Assigned task -> All that is wanted is a word-for-word copy of the data from its first line to the line containing "Inductive MlirError := CodegenFailed", both included.

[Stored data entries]

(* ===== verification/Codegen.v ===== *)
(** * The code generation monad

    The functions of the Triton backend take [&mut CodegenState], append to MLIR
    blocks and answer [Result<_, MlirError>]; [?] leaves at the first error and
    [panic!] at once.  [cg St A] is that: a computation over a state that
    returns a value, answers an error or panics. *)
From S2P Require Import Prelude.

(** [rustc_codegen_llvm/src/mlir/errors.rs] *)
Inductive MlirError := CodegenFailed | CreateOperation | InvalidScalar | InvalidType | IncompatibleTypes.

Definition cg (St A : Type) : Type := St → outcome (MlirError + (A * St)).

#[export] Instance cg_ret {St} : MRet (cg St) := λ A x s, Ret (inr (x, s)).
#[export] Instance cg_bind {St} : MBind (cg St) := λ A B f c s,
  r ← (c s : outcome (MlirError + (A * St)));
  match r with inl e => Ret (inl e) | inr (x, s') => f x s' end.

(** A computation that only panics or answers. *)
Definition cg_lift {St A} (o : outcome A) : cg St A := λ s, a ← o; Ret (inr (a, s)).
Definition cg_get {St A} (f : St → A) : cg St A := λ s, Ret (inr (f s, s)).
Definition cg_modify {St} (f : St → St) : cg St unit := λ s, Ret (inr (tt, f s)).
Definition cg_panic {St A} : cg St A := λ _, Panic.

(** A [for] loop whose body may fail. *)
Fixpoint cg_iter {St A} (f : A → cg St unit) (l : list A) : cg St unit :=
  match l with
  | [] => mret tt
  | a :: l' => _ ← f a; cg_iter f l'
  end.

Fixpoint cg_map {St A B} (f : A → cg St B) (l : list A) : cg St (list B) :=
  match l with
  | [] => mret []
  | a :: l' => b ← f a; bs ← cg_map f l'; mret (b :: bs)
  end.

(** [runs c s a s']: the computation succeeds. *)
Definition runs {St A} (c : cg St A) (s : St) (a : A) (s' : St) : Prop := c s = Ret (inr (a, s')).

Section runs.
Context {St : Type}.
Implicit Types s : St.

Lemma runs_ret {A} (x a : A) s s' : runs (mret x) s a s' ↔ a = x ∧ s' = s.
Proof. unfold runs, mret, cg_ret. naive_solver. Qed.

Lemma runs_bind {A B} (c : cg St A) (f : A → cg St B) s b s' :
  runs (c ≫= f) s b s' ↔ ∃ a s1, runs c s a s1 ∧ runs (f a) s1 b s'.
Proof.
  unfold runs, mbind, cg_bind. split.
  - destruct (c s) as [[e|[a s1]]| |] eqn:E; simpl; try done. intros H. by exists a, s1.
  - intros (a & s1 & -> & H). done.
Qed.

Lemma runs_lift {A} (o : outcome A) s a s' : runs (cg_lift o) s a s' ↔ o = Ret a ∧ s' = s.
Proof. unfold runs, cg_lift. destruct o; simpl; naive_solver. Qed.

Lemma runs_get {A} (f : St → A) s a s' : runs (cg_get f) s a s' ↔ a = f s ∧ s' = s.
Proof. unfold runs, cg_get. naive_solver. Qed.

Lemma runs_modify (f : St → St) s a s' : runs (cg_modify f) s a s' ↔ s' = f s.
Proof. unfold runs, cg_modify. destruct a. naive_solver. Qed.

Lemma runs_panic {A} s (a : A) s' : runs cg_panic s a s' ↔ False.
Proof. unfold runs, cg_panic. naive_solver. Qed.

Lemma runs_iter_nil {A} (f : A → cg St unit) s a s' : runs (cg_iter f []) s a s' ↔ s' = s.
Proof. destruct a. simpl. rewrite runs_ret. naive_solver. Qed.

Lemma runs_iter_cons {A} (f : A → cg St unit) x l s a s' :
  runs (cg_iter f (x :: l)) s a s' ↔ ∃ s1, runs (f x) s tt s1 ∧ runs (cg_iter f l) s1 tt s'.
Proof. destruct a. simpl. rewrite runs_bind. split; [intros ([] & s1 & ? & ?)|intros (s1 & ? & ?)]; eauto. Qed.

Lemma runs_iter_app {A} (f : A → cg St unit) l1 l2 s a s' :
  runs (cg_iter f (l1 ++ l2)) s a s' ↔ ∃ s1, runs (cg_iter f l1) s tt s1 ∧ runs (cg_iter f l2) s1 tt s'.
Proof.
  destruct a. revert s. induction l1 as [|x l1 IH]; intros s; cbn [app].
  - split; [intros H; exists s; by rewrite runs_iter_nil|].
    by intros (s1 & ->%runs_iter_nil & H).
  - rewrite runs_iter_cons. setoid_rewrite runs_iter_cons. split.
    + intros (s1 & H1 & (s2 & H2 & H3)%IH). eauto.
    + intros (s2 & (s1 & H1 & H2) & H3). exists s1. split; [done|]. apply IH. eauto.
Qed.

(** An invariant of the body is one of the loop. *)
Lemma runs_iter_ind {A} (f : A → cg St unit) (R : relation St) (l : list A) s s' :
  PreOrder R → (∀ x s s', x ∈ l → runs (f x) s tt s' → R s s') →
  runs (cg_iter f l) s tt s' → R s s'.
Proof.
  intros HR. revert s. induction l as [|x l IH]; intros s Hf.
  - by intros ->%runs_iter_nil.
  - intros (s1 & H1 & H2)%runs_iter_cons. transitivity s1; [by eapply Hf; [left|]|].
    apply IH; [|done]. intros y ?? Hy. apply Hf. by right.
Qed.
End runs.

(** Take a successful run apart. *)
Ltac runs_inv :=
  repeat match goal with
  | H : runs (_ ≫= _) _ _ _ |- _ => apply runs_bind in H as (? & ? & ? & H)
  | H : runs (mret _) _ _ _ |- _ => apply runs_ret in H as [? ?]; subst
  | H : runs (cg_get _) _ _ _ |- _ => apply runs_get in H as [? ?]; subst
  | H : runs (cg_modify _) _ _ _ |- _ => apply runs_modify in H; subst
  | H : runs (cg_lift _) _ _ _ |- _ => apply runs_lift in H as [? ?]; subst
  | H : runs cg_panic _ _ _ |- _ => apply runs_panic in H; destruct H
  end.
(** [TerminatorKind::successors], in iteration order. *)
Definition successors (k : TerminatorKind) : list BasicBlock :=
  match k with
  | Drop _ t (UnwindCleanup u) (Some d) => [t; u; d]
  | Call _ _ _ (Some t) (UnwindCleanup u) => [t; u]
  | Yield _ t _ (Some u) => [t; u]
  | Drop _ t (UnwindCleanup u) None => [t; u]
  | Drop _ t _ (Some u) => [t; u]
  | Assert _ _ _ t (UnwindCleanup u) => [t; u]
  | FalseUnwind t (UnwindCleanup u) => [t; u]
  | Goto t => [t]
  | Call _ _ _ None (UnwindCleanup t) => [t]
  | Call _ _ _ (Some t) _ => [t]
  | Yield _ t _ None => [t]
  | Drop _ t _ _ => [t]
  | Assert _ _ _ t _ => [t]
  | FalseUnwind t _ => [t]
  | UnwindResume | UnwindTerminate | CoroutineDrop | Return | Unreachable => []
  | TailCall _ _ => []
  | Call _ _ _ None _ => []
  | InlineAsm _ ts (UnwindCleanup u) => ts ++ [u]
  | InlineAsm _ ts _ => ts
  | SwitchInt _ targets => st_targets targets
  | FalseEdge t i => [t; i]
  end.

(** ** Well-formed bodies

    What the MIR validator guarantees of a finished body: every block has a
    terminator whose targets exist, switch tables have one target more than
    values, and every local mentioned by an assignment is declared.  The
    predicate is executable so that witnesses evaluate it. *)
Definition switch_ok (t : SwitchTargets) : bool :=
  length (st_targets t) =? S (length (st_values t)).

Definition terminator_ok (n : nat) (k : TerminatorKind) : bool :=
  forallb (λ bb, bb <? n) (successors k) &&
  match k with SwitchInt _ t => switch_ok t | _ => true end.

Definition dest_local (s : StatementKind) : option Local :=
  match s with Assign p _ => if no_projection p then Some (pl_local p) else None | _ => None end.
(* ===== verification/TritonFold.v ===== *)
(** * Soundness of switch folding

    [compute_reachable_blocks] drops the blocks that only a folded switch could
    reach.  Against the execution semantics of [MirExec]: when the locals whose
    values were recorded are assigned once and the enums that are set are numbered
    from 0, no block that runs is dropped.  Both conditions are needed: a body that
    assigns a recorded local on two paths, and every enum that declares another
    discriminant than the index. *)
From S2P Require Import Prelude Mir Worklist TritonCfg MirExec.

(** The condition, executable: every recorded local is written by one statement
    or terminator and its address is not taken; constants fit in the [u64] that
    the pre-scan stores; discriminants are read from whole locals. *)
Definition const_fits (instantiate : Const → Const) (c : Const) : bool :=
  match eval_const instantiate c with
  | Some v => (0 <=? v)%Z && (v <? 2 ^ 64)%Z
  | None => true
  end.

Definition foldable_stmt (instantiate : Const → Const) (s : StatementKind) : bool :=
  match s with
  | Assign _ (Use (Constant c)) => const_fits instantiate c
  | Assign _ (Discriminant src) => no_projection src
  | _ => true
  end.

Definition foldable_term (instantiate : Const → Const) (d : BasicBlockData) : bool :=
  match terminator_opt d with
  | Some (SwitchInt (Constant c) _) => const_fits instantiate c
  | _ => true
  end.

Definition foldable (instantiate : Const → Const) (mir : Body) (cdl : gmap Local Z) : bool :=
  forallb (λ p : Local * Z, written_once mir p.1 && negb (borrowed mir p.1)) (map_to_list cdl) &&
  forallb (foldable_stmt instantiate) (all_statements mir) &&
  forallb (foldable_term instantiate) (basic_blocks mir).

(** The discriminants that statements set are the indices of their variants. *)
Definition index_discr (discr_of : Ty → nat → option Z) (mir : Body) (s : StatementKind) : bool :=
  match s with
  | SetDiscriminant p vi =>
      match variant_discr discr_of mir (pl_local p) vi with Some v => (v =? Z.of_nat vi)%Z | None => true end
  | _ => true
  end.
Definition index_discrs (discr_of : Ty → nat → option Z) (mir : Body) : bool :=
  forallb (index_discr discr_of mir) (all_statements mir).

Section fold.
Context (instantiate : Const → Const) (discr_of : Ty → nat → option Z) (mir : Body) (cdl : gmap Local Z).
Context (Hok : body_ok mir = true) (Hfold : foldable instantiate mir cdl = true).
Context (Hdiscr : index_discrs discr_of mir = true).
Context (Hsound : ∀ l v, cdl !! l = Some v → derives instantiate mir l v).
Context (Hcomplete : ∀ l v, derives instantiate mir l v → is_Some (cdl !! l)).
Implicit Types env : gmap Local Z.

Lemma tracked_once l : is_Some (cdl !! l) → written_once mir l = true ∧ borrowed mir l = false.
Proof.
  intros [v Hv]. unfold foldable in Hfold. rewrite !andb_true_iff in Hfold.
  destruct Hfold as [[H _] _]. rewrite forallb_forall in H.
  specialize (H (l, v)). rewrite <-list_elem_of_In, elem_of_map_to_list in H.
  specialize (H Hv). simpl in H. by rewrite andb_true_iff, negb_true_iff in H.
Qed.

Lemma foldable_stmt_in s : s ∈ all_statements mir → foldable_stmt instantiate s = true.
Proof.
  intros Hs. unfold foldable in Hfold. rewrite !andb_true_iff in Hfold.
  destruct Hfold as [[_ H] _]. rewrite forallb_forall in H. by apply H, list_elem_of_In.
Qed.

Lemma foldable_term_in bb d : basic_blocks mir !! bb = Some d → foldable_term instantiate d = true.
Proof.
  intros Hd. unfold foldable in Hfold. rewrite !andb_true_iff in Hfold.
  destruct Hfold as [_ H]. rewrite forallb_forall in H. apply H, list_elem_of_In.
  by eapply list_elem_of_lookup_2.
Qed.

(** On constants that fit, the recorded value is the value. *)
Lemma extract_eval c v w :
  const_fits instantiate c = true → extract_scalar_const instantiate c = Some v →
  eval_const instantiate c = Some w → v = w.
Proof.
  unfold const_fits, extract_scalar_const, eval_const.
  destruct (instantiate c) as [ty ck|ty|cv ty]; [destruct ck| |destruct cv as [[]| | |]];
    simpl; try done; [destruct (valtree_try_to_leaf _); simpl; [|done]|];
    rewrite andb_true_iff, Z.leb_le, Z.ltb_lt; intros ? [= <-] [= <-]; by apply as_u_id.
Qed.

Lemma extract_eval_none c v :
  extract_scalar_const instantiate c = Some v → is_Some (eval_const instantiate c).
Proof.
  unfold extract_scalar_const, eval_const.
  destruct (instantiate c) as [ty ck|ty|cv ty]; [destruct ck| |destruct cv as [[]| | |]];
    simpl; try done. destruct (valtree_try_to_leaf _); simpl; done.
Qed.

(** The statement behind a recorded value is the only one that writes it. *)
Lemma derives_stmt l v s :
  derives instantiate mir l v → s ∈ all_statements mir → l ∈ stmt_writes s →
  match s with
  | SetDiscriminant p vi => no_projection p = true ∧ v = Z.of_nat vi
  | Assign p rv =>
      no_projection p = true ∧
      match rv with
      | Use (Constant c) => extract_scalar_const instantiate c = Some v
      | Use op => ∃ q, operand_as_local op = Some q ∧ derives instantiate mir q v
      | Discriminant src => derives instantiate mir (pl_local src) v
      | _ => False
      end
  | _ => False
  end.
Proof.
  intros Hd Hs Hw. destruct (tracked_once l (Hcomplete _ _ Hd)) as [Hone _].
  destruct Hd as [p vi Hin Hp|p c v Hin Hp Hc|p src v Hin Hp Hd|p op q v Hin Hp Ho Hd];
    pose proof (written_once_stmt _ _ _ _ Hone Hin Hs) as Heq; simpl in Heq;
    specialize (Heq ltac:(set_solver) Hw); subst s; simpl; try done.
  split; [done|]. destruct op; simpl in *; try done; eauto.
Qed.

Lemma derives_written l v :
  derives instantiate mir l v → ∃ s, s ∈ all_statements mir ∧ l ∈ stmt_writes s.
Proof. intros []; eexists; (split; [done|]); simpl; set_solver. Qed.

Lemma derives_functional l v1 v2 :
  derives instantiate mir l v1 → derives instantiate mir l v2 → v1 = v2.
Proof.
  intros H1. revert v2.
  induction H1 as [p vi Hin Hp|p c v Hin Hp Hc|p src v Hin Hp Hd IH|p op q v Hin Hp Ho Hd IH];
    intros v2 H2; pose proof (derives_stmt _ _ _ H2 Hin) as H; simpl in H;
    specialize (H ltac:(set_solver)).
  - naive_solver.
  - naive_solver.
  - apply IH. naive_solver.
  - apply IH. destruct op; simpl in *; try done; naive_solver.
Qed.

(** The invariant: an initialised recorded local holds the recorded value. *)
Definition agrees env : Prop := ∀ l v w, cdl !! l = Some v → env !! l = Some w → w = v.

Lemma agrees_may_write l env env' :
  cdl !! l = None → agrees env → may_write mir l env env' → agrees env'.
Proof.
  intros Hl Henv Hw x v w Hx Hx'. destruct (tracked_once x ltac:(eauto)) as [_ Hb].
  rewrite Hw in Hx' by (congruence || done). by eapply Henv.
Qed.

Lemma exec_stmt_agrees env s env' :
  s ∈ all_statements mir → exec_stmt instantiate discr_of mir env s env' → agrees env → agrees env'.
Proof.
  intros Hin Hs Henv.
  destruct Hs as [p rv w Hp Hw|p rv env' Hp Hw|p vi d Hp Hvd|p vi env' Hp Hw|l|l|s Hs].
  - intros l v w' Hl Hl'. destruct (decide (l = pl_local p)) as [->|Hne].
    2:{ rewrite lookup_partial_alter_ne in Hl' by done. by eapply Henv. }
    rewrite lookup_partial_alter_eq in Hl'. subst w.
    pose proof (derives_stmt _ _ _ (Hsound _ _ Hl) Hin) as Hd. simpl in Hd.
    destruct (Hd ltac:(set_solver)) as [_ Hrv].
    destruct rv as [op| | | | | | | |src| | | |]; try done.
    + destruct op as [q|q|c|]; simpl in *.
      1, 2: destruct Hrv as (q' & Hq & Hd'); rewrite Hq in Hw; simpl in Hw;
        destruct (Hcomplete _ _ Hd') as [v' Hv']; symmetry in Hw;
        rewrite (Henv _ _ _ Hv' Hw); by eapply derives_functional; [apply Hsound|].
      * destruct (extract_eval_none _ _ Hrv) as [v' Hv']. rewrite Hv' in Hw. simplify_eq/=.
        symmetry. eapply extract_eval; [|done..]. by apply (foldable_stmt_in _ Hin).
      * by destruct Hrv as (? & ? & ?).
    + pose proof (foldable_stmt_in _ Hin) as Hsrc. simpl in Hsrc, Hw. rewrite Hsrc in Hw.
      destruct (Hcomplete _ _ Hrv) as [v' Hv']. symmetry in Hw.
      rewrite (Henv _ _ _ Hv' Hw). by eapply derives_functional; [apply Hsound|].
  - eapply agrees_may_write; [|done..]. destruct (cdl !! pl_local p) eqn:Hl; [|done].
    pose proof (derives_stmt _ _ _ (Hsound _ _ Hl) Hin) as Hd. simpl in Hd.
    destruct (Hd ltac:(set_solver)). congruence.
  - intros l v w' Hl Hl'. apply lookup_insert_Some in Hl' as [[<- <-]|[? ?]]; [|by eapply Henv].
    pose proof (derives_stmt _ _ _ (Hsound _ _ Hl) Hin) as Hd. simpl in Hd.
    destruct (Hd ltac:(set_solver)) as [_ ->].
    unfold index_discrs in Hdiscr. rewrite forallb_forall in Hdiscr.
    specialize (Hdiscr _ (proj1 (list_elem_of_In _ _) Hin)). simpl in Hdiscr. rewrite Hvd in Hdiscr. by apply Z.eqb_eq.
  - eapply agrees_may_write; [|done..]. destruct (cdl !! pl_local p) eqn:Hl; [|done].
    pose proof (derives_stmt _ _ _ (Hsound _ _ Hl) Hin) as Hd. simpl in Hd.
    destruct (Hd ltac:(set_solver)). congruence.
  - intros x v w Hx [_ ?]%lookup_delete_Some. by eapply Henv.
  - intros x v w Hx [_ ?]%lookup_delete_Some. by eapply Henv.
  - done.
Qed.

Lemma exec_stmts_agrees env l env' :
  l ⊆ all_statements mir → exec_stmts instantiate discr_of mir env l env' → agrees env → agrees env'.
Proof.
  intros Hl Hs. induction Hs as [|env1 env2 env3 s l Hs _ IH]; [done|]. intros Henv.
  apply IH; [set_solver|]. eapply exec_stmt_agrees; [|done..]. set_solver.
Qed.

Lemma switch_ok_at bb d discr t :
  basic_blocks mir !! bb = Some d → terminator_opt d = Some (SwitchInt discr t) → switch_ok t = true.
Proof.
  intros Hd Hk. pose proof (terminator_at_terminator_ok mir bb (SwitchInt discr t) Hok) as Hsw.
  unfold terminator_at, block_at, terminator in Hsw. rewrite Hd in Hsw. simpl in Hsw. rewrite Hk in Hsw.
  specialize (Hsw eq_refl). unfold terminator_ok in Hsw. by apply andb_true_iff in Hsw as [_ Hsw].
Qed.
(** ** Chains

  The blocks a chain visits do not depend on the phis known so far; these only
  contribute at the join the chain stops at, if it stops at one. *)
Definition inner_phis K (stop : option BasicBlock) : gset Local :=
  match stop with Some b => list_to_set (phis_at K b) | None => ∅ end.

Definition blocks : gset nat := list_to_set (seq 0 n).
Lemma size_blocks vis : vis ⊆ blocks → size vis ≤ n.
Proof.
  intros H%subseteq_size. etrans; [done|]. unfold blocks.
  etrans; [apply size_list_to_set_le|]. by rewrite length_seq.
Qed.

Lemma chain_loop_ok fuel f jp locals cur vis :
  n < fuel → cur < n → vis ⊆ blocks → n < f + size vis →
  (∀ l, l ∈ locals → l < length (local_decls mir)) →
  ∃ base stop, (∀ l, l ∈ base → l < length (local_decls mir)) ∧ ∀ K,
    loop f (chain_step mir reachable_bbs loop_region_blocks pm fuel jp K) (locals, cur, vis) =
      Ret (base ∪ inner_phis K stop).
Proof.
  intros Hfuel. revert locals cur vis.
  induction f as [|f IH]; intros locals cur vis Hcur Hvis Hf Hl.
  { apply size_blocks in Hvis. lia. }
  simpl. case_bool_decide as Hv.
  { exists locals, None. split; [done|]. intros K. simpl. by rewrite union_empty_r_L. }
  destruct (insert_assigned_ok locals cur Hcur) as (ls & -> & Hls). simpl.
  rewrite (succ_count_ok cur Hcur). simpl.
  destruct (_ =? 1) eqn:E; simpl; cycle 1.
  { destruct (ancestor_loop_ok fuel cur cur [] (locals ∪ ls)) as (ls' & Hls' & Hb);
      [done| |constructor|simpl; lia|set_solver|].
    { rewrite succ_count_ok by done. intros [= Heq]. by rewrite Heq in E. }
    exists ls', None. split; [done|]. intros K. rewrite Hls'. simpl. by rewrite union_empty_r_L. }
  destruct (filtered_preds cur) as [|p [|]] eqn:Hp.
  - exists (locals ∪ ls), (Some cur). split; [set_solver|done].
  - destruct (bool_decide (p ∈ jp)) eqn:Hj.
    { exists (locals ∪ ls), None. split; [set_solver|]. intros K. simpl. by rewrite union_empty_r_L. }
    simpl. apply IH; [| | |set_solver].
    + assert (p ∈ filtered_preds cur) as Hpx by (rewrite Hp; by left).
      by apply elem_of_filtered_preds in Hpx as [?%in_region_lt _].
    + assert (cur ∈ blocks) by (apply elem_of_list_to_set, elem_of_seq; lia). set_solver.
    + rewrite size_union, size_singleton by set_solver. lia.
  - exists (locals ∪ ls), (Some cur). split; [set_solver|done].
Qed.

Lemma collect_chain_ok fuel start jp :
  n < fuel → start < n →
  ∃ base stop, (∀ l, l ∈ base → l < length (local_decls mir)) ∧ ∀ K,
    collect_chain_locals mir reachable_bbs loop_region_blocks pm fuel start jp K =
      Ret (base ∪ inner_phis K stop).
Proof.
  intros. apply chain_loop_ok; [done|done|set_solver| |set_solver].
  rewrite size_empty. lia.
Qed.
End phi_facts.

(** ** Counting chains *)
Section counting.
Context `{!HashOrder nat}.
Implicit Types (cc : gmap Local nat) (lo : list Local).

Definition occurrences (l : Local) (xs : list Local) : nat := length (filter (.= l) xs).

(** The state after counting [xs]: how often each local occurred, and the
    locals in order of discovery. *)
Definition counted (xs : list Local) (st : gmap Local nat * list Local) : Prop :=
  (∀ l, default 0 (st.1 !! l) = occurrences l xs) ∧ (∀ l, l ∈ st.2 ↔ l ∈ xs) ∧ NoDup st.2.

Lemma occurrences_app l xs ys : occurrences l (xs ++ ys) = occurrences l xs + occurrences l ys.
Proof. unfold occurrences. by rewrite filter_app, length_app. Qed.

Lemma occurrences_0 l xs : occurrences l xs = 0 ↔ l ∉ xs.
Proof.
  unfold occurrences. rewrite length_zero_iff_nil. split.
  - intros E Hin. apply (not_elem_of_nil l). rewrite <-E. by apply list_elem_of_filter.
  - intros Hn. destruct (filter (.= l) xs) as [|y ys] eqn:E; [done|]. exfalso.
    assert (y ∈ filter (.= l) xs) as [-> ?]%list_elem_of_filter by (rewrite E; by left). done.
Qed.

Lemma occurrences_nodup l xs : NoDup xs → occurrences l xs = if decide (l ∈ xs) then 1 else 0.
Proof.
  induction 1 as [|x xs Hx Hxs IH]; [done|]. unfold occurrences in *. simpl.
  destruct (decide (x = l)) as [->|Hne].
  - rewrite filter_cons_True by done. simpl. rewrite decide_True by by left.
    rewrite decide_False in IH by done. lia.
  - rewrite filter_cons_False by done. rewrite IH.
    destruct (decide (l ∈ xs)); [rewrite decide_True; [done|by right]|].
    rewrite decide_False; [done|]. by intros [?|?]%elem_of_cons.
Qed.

Result for this exercise ->
(* ===== verification/Codegen.v ===== *)
(** * The code generation monad

    The functions of the Triton backend take [&mut CodegenState], append to MLIR
    blocks and answer [Result<_, MlirError>]; [?] leaves at the first error and
    [panic!] at once.  [cg St A] is that: a computation over a state that
    returns a value, answers an error or panics. *)
From S2P Require Import Prelude.

(** [rustc_codegen_llvm/src/mlir/errors.rs] *)
Inductive MlirError := CodegenFailed | CreateOperation | InvalidScalar | InvalidType | IncompatibleTypes.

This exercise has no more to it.